▶ [ASSIGNED TASK]: Find all lines in the records that include the word "warm", and copy them out.

▶ [SUPPLIED RECORDS]:

(** * Roman Dzongkha converters: a shallow embedding and its properties

    The repository holds several overlapping JavaScript converters from
    Dzongkha written in the Tibetan script (Ucen) to Roman Dzongkha.  They
    are embedded here, each in a module of its own:

    - [Checked]: the cluster-aware converter with the validated exception
      table ([normalizeKey], [findClusterMap], [decomposeSyllableRaw],
      [convertSyllable], [convertDzongkhaText]);
    - [Complete]: the tokenizing converter with dictionary and prefix rules
      ([tokenizeSyllable], [buildRomanFromToken], [applyRules],
      [normalizeWord], [convertLine], [convertDzongkha]);
    - [Extended]: the converter with hard and soft initials
      ([decomposeSyllable], [convertSyllable]);
    - [Phonological] and [Escaped]: the two short converters
      ([convertSyllable] or [parseSyllable], the prefix rules,
      [convertDzongkha]).

    A JavaScript string is represented by the list of its code points, the
    sequence that [Array.from] and the spread operator produce.  Every
    character the converters test for lies in the Basic Multilingual Plane,
    where code points and UTF-16 code units coincide.  An object literal is
    the list of its properties in insertion order; the exception table,
    which the program fills by assignments, is a finite map. *)

From Stdlib Require Import NArith List String Ascii Lia.
From stdpp Require Import gmap list.
Import ListNotations.
Local Open Scope N_scope.

Abbreviation str := (list N).

(** ** String literals

    The tables below are written with the same literals as the source; a
    literal is read as UTF-8 and decoded to its code points. *)

Fixpoint utf8 (bs : list N) : str :=
  match bs with
  | [] => []
  | b0 :: r =>
      if b0 <? 0x80 then b0 :: utf8 r
      else if b0 <? 0xE0 then
        match r with
        | b1 :: r1 => ((b0 - 0xC0) * 64 + (b1 - 0x80)) :: utf8 r1
        | _ => []
        end
      else if b0 <? 0xF0 then
        match r with
        | b1 :: b2 :: r2 =>
            ((b0 - 0xE0) * 4096 + (b1 - 0x80) * 64 + (b2 - 0x80)) :: utf8 r2
        | _ => []
        end
      else
        match r with
        | b1 :: b2 :: b3 :: r3 =>
            ((b0 - 0xF0) * 262144 + (b1 - 0x80) * 4096
             + (b2 - 0x80) * 64 + (b3 - 0x80)) :: utf8 r3
        | _ => []
        end
  end.

Definition u (s : string) : str :=
  utf8 (List.map N_of_ascii (list_ascii_of_string s)).

(** ** The fragment of the JavaScript string and array library in use *)

Module JS.

(** The class [\s] of a regular expression, which is also the set of
    characters that [String.prototype.trim] strips: WhiteSpace and
    LineTerminator of ECMAScript. *)
Definition is_space (c : N) : bool :=
  (c =? 0x09) || (c =? 0x0A) || (c =? 0x0B) || (c =? 0x0C) || (c =? 0x0D)
  || (c =? 0x20) || (c =? 0xA0) || (c =? 0x1680)
  || ((0x2000 <=? c) && (c <=? 0x200A))
  || (c =? 0x2028) || (c =? 0x2029) || (c =? 0x202F) || (c =? 0x205F)
  || (c =? 0x3000) || (c =? 0xFEFF).

(** Truthiness of a string: [!s] holds of the empty string only. *)
Definition truthy (s : str) : bool :=
  match s with [] => false | _ :: _ => true end.

Fixpoint trimStart (s : str) : str :=
  match s with
  | [] => []
  | c :: r => if is_space c then trimStart r else s
  end.

Definition trimEnd (s : str) : str := rev (trimStart (rev s)).

Definition trim (s : str) : str := trimEnd (trimStart s).

(** [s.replace(/[...]/g, '')] for a character class [cls]. *)
Definition removeAll (cls : N -> bool) (s : str) : str :=
  List.filter (fun c => negb (cls c)) s.

Fixpoint startsWith (s k : str) {struct k} : bool :=
  match k, s with
  | [], _ => true
  | _ :: _, [] => false
  | a :: k', b :: s' => (a =? b) && startsWith s' k'
  end.

Definition endsWith (s k : str) : bool := startsWith (rev s) (rev k).

(** [s.includes(k)]: [k] occurs in [s] as a contiguous substring. *)
Fixpoint includes (s k : str) : bool :=
  startsWith s k ||
  match s with
  | [] => false
  | _ :: s' => includes s' k
  end.
(** X20: a successful [POST /api/retrain] has trained on exactly the
    complete enrollments, at least ten, with nothing imputed: the model
    it writes is the calibrated fit on their three features and results,
    in table order. The metadata it writes holds the recommended
    threshold of the answer, which is at least 0.6, and the user
    threshold of the answer. *)
Theorem retrain_endpoint_success now timestamp fs db fs' body :
  endpoints.retrain now timestamp fs db = (fs', endpoints.Respond body) →
  let complete := crud.get_training_data db in
  endpoints.r_samples_used body = length complete
  ∧ (10 ≤ length complete)%nat
  ∧ endpoints.r_timestamp body = timestamp
  ∧ ∃ m (md : gmap string json) X y best,
      model_file fs' = Some m
      ∧ metadata_file fs' = Some (Doc (JObj md))
      ∧ fit_calibrated 42 (X, y) = Ok m
      ∧ Forall2 (λ row x, [crud.row_attendance row; crud.row_marks row;
                           crud.row_internal_score row] = Some <$> x) complete X
      ∧ Forall2 (λ row v, crud.row_result row = Some v) complete y
      ∧ endpoints.r_recommended_threshold body = JNum best
      ∧ md !! "recommended_threshold" = Some (JNum best)
      ∧ 3 # 5 <= best
      ∧ endpoints.r_user_threshold body = md !! "user_threshold".
Proof.
  intros E complete. unfold endpoints.retrain in E. fold complete in E.
  destruct (length complete <? 10)%nat eqn:EL; [discriminate|].
  apply Nat.ltb_ge in EL.
  destruct (train_from_db now _ fs) as [fs2 [[[m metrics] md]|e]] eqn:ET.
  2:{ destruct (endpoints.is_ValueError e); discriminate. }
  injection E as <- <-. cbn [endpoints.r_samples_used endpoints.r_timestamp
    endpoints.r_recommended_threshold endpoints.r_user_threshold].
  split; [reflexivity|]. split; [exact EL|]. split; [reflexivity|].
  assert (NE : complete ≠ []) by (intros N; rewrite N in EL; simpl in EL; lia).
  pose proof (training_frame db NE) as TF. fold complete in TF.
  unfold train_from_db in ET. rewrite TF in ET. clear TF.
  cbn [rows] in ET. rewrite length_fmap in ET.
  destruct (length complete <? 10)%nat eqn:EL'; [apply Nat.ltb_lt in EL'; lia|].
  apply train_model_Ok in ET
    as (X & y & cf & ic & base & ys & produced & ES & _ & _ & EC & _ & _ & _ & _ & ER & _ & EW).
  apply save_metadata_frame in EW as (EM & EF & EK). cbn [model_file] in EF.
  exists m, md, X, y, (recommended_threshold y ys (roc_curve y ys)).
  assert (R : md !! "recommended_threshold"
              = Some (JNum (recommended_threshold y ys (roc_curve y ys)))).
  { rewrite EK by done. exact ER. }
  rewrite R. cbn [default].
  split; [exact EF|]. split; [exact EM|]. split; [exact EC|].
  assert (C : ∀ row, row ∈ complete →
            is_Some (crud.row_attendance row) ∧ is_Some (crud.row_marks row)
            ∧ is_Some (crud.row_internal_score row) ∧ is_Some (crud.row_result row)).
  { intros row Hrow. by apply training_data_complete in Hrow as (_ & ?). }
  set (data := {| columns := ["attendance"; "marks"; "internal_score"; "result"];
                  rows := endpoints.training_record <$> complete |}) in *.
  rewrite (training_set_of_frame data) in ES.
  2:{ intros r Hr. cbn [rows data] in Hr.
      apply list_elem_of_fmap in Hr as (row & -> & Hrow). by apply C. }
  2:{ intros col Hcol. destruct complete as [|row rest] eqn:EQ; [done|].
      exists (endpoints.training_record row). split.
      - cbn [rows data]. rewrite fmap_cons. apply elem_of_cons. by left.
      - destruct (C row ltac:(apply elem_of_cons; by left)) as (Ca & Cm & Ci & _).
        unfold FEATURES in Hcol. rewrite !elem_of_cons in Hcol.
        destruct Hcol as [->|[->|[->|Hcol]]]; [done..|by apply elem_of_nil in Hcol]. }
  injection ES as <- <-. cbn [rows data].
  split; [|split; [|split; [reflexivity|split; [reflexivity|split; [|reflexivity]]]]].
  - apply Forall2_fmap_r, Forall2_fmap_r, Forall_Forall2_diag, Forall_forall.
    intros row Hrow. destruct (C row Hrow) as ([a Ea] & [b Eb] & [c Ec] & _).
    unfold FEATURES, imputed. cbn [fmap list_fmap cell endpoints.training_record
      e_attendance e_marks e_internal_score].
    unfold compose. cbn [endpoints.training_record e_attendance e_marks
      e_internal_score].
    by rewrite Ea, Eb, Ec.
  - clear -C. induction complete as [|row l IH]; [constructor|].
    rewrite fmap_cons. cbn [omap list_omap e_result endpoints.training_record].
    destruct (C row ltac:(apply elem_of_cons; by left)) as (_ & _ & _ & [v Ev]).
    rewrite Ev. constructor; [exact Ev|]. apply IH.
    intros r Hr. apply C, elem_of_cons. by right.
  - apply recommended_threshold_floor.
Qed.
Lemma entries_stem_from_filters_witness :
  (∀ key rule,
     ({[ "dst-network=192.0.2.0/24, protocol=ip" :=
           {[ "rate" := PyStr "1Mbit"; "delay" := PyStr "100ms";
              "limit" := PyStr "20" ]} ]} : gmap string dict) !! key = Some rule →
     key ≠ "" ∧ rule ≠ ∅
     ∧ ∃ cs fs qs f,
         parsed_records Sample.show (Sample.records [Sample.netem])
           (Sample.records [Sample.htb])
           (Sample.records [Sample.direct; Sample.any_source]) Sample.eth0
         = Ok (cs, fs, qs)
         ∧ f ∈ fs ∧ Sample.key_of [] f = Ok key
         ∧ rule = spec_merged_params (tc := Sample.names) f qs cs)
  ∧ (∀ cs fs qs,
       parsed_records Sample.show (Sample.records [Sample.netem])
         (Sample.records [Sample.htb])
         (Sample.records [Sample.direct; Sample.any_source]) Sample.eth0
       = Ok (cs, fs, qs) →
       (size ({[ "dst-network=192.0.2.0/24, protocol=ip" :=
                   {[ "rate" := PyStr "1Mbit"; "delay" := PyStr "100ms";
                      "limit" := PyStr "20" ]} ]} : gmap string dict)
        ≤ length fs)%nat).
Proof.
  apply (entries_stem_from_filters (tc := Sample.names) 4 Sample.anywhere
           Sample.text_int Sample.int_literal [] Sample.show (Sample.records [Sample.netem])
           (Sample.records [Sample.htb])
           (Sample.records [Sample.direct; Sample.any_source]) Sample.eth0
           Sample.empty
           (Sample.reconstruct [] [Sample.netem] [Sample.htb]
              [Sample.direct; Sample.any_source] Sample.empty).1).
  vm_compute. reflexivity.
Defined.

Lemma failed_query_aborts_direction_witness :
  (parsed_records Edge.show_without_class (Sample.records [Sample.netem])
     (Sample.records [Sample.htb]) (Sample.records [Sample.direct]) Sample.eth0
   = Raise (QueryError "Cannot find device") →
   (get_shaping_rule (tc := Sample.names) 4 Sample.anywhere Sample.text_int Sample.int_literal []
      Edge.show_without_class (Sample.records [Sample.netem])
      (Sample.records [Sample.htb]) (Sample.records [Sample.direct])
      Sample.eth0 Sample.empty).2
   = Raise (QueryError "Cannot find device"))
  ∧ (Edge.show_without_class CLASS Sample.eth0
     = Raise (QueryError "Cannot find device") →
     get_shaping_rule (tc := Sample.names) 4 Sample.anywhere Sample.text_int Sample.int_literal []
       Edge.show_without_class (Sample.records [Sample.netem])
       (Sample.records [Sample.htb]) (Sample.records [Sample.direct])
       Sample.eth0 Sample.empty
     = (Sample.empty, Raise (QueryError "Cannot find device"))).
Proof.
  apply (failed_query_aborts_direction (tc := Sample.names) 4 Sample.anywhere
           Sample.text_int Sample.int_literal [] Edge.show_without_class
           (Sample.records [Sample.netem]) (Sample.records [Sample.htb])
           (Sample.records [Sample.direct]) Sample.eth0
           (QueryError "Cannot find device") Sample.empty).
  reflexivity.
Defined.

Lemma unresolved_filter_aborts_direction_witness :
  (Sample.reconstruct [] [Sample.netem] [Sample.htb]
     [Sample.direct; Sample.marked; Sample.direct_other] Sample.empty).2
  = Raise (UnboundLocalError "mangle").
Proof.
  apply (unresolved_filter_aborts_direction (tc := Sample.names) 4 Sample.anywhere
           Sample.text_int Sample.int_literal [] Sample.show (Sample.records [Sample.netem])
           (Sample.records [Sample.htb])
           (Sample.records [Sample.direct; Sample.marked; Sample.direct_other])
           Sample.eth0 [Sample.htb] [Sample.direct] [Sample.direct_other]
           [Sample.netem] Sample.marked (UnboundLocalError "mangle") Sample.empty).
  - reflexivity.
  - reflexivity.
  - repeat constructor. eexists. vm_compute. reflexivity.
  - repeat constructor. eexists. vm_compute. reflexivity.
  - vm_compute. reflexivity.
Defined.

Lemma missing_ifb_device_tests_witness :
  get_shaping_rule (tc := Sample.names) 4 Sample.anywhere Sample.text_int Sample.int_literal []
    Sample.show (Sample.records [Sample.netem]) (Sample.records [Sample.htb])
    (Sample.records [Sample.direct]) (PyStr " ") Sample.empty
  = (Sample.empty, Ok ∅)
  ∧ (py_truthy (PyStr " ") = false →
     get_incoming_tc_filter Sample.show (Sample.records [Sample.direct])
       (PyStr " ") Sample.empty = (Sample.empty, Ok []))
  ∧ (py_truthy (PyStr " ") = true →
     ∃ name, PyStr " " = PyStr name ∧ name ≠ "" ∧ is_blank name = true
       ∧ get_incoming_tc_filter Sample.show (Sample.records [Sample.direct])
           (PyStr " ") Sample.empty
         = parse_tc_filter Sample.show (Sample.records [Sample.direct])
             (PyStr " ") Sample.empty).
Proof.
  apply (missing_ifb_device_tests (tc := Sample.names) 4 Sample.anywhere
           Sample.text_int Sample.int_literal [] Sample.show (Sample.records [Sample.netem])
           (Sample.records [Sample.htb]) (Sample.records [Sample.direct])
           (PyStr " ") Sample.empty).
  reflexivity.
Defined.

(** On a blank device name the filter query runs and its records are
    inserted, while the mapping of the same device is empty. *)
Example blank_ifb_device_is_queried :
  (get_incoming_tc_filter Sample.show (Sample.records [Sample.direct])
     (PyStr " ") Sample.empty)
  = ({| con := [(FILTER, PyStr " ", Sample.direct)]; heap := [Sample.direct] |},
     Ok [0%nat])
  ∧ get_incoming_tc_filter Sample.show (Sample.records [Sample.direct])
      PyNone Sample.empty = (Sample.empty, Ok []).
Proof. split; reflexivity. Qed.

Lemma set_log_level_forwards_witness :
  ∃ st', Logger.set_log_level Logger.logbook_level_name 0 11 (Logger.loaded 0)
         = Logger.Done st'
    ∧ Logger.calls st'
      = Logger.calls (Logger.loaded 0)
        ++ (if bool_decide (11 = Logger.level (Logger.loaded 0)) then []
            else
              (if bool_decide (Logger.disabled (Logger.loaded 0)
                               = negb (bool_decide (11 = 0)))
               then [Logger.SetLogger Logger.simplesqlite (negb (bool_decide (11 = 0)));
                     Logger.SetLogger Logger.subprocrunner (negb (bool_decide (11 = 0)))]
               else [])
              ++ [Logger.SetLogLevel Logger.simplesqlite 11;
                  Logger.SetLogLevel Logger.subprocrunner 11]).
Proof.
  apply (set_log_level_forwards Logger.logbook_level_name 0 11 (Logger.loaded 0)).
  by eexists.
Defined.

(** From the loaded logger: INFO enables it and forwards switch and level,
    INFO again does nothing, NOTSET disables it again, and an unknown
    level raises. *)
Example log_level_session :
  Logger.set_log_level Logger.logbook_level_name 0 11 (Logger.loaded 0)
  = Logger.Done
      {| Logger.disabled := false; Logger.level := 11;
         Logger.calls := [Logger.SetLogger Logger.simplesqlite true;
                          Logger.SetLogger Logger.subprocrunner true;
                          Logger.SetLogLevel Logger.simplesqlite 11;
                          Logger.SetLogLevel Logger.subprocrunner 11] |}
  ∧ Logger.set_log_level Logger.logbook_level_name 0 11
      {| Logger.disabled := false; Logger.level := 11; Logger.calls := [] |}
    = Logger.Done {| Logger.disabled := false; Logger.level := 11; Logger.calls := [] |}
  ∧ Logger.set_log_level Logger.logbook_level_name 0 0
      {| Logger.disabled := false; Logger.level := 11; Logger.calls := [] |}
    = Logger.Done
        {| Logger.disabled := true; Logger.level := 0;
           Logger.calls := [Logger.SetLogger Logger.simplesqlite false;
                            Logger.SetLogger Logger.subprocrunner false;
                            Logger.SetLogLevel Logger.simplesqlite 0;
                            Logger.SetLogLevel Logger.subprocrunner 0] |}
  ∧ Logger.set_log_level Logger.logbook_level_name 0 42 (Logger.loaded 0)
    = Logger.LookupError 42.
Proof. repeat split; reflexivity. Qed.
(** ** What a detection result tells *)

(** X8.  A result with face_detected = True is never made up: the
    cascade detector found at least one face, the classifier returned at
    least one analysis for the crop of the first face, and the result
    carries the box of that first face, the scores and the dominant
    emotion of that first analysis, and no 'error' key. *)
Theorem detected_result_sound :
  forall (Frame Gray : Type) (cv : Vision Frame Gray) (frame : Frame)
         (silent : bool) (d : dict Value),
    detect_emotions_from_frame cv frame silent = Ret (ODict d) ->
    get d "face_detected" = Some (VBool true) ->
    exists gray rgb x y w h faces r0 rest,
      cvtColor_BGR2GRAY cv frame = Ret gray
      /\ cvtColor_GRAY2RGB cv gray = Ret rgb
      /\ detectMultiScale cv gray = Ret ((x, y, w, h) :: faces)
      /\ DeepFace_analyze cv (crop cv rgb (x, y, w, h)) silent = Ret (r0 :: rest)
      /\ get d "face_bbox" = Some (VTuple [x; y; w; h])
      /\ get d "emotions" = Some (VScores (emotion r0))
      /\ get d "dominant_emotion" = Some (VStr (dominant_emotion r0))
      /\ get d "error" = None.
Proof.
  intros Frame Gray cv frame silent d.
  unfold detect_emotions_from_frame, detect_body.
  destruct (cvtColor_BGR2GRAY cv frame) as [gray|e] eqn:Hg; cbn;
    [|intros [= <-]; discriminate].
  destruct (cvtColor_GRAY2RGB cv gray) as [rgb|e] eqn:Hrgb; cbn;
    [|intros [= <-]; discriminate].
  destruct (detectMultiScale cv gray) as [[|[[[x y] w] h] faces]|e] eqn:Hf; cbn;
    try (intros [= <-]; discriminate).
  destruct (DeepFace_analyze cv (crop cv rgb (x, y, w, h)) silent)
    as [[|r0 rest]|e] eqn:Ha; cbn; try (intros [= <-]; discriminate).
  destruct (emotions_to_color cv (emotion r0)) as [[[r g] b]|e]; cbn;
    [|intros [= <-]; discriminate].
  intros [= <-] _.
  exists gray, rgb, x, y, w, h, faces, r0, rest.
  split; [reflexivity|]. split; [exact Hrgb|]. split; [exact Hf|].
  split; [exact Ha|]. repeat split.
Qed.

Lemma detected_result_sound_witness :
  let d := [ ("emotions", VScores Sample.scores_happy);
             ("dominant_emotion", VStr "happy");
             ("emotion_color_rgb", VTuple [255; 255; 0]);
             ("emotion_color_bgr", VTuple [0; 255; 255]);
             ("face_detected", VBool true);
             ("face_bbox", VTuple [10; 20; 64; 64]) ] in
  exists gray rgb x y w h faces r0 rest,
    cvtColor_BGR2GRAY Sample.stub 1%nat = Ret gray
    /\ cvtColor_GRAY2RGB Sample.stub gray = Ret rgb
    /\ detectMultiScale Sample.stub gray = Ret ((x, y, w, h) :: faces)
    /\ DeepFace_analyze Sample.stub (crop Sample.stub rgb (x, y, w, h)) true
       = Ret (r0 :: rest)
    /\ get d "face_bbox" = Some (VTuple [x; y; w; h])
    /\ get d "emotions" = Some (VScores (emotion r0))
    /\ get d "dominant_emotion" = Some (VStr (dominant_emotion r0))
    /\ get d "error" = None.
Proof.
  cbn zeta.
  apply (detected_result_sound nat nat Sample.stub 1%nat true); reflexivity.
Defined.

(** X9.  In every result the detector returns, the BGR colour is the
    RGB colour with its first and last component exchanged; the key
    'error' is present exactly when the body of the method raised, and
    then the colours are black. *)
Theorem result_colours_and_error :
  forall (Frame Gray : Type) (cv : Vision Frame Gray) (frame : Frame)
         (silent : bool),
    exists d r g b,
      detect_emotions_from_frame cv frame silent = Ret (ODict d)
      /\ get d "emotion_color_rgb" = Some (VTuple [r; g; b])
      /\ get d "emotion_color_bgr" = Some (VTuple [b; g; r])
      /\ (contains d "error" = true
          <-> exists e, detect_body cv frame silent = Raise e)
      /\ (contains d "error" = true -> (r, g, b) = (0, 0, 0)).
Proof.
  intros Frame Gray cv frame silent.
  unfold detect_emotions_from_frame.
  destruct (detect_body cv frame silent) as [o|e] eqn:Hbody.
  - revert Hbody. unfold detect_body.
    destruct (cvtColor_BGR2GRAY cv frame) as [gray|e]; cbn; [|discriminate].
    destruct (cvtColor_GRAY2RGB cv gray) as [rgb|e]; cbn; [|discriminate].
    destruct (detectMultiScale cv gray) as [[|[[[x y] w] h] faces]|e]; cbn;
      [| |discriminate].
    + intros [= <-]. exists no_face_result, 0, 0, 0. cbn.
      repeat split; try discriminate. intros [e He]. discriminate.
    + destruct (DeepFace_analyze cv _ silent) as [[|r0 rest]|e]; cbn;
        try discriminate.
      destruct (emotions_to_color cv (emotion r0)) as [[[r g] b]|e]; cbn;
        [|discriminate].
      intros [= <-]. eexists _, r, g, b. cbn.
      repeat split; try discriminate. intros [e He]. discriminate.
  - cbn. eexists _, 0, 0, 0. repeat split; eauto.
Qed.

(** ** Model warm-up *)

(** X10.  Whenever the test frame can be built, load_models returns
    True and sets models_loaded, whether the warm-up call of the
    classifier returns or raises, and whatever it raises. *)
Theorem load_models_hides_failure :
  forall (analyze : Outcome unit) (models_loaded : bool),
    load_models (Ret tt) analyze models_loaded = (true, true).
Proof. intros [[]|e] models_loaded; reflexivity. Qed.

▶ [EXERCISE ANSWER]:
(** ** Model warm-up *)
    True and sets models_loaded, whether the warm-up call of the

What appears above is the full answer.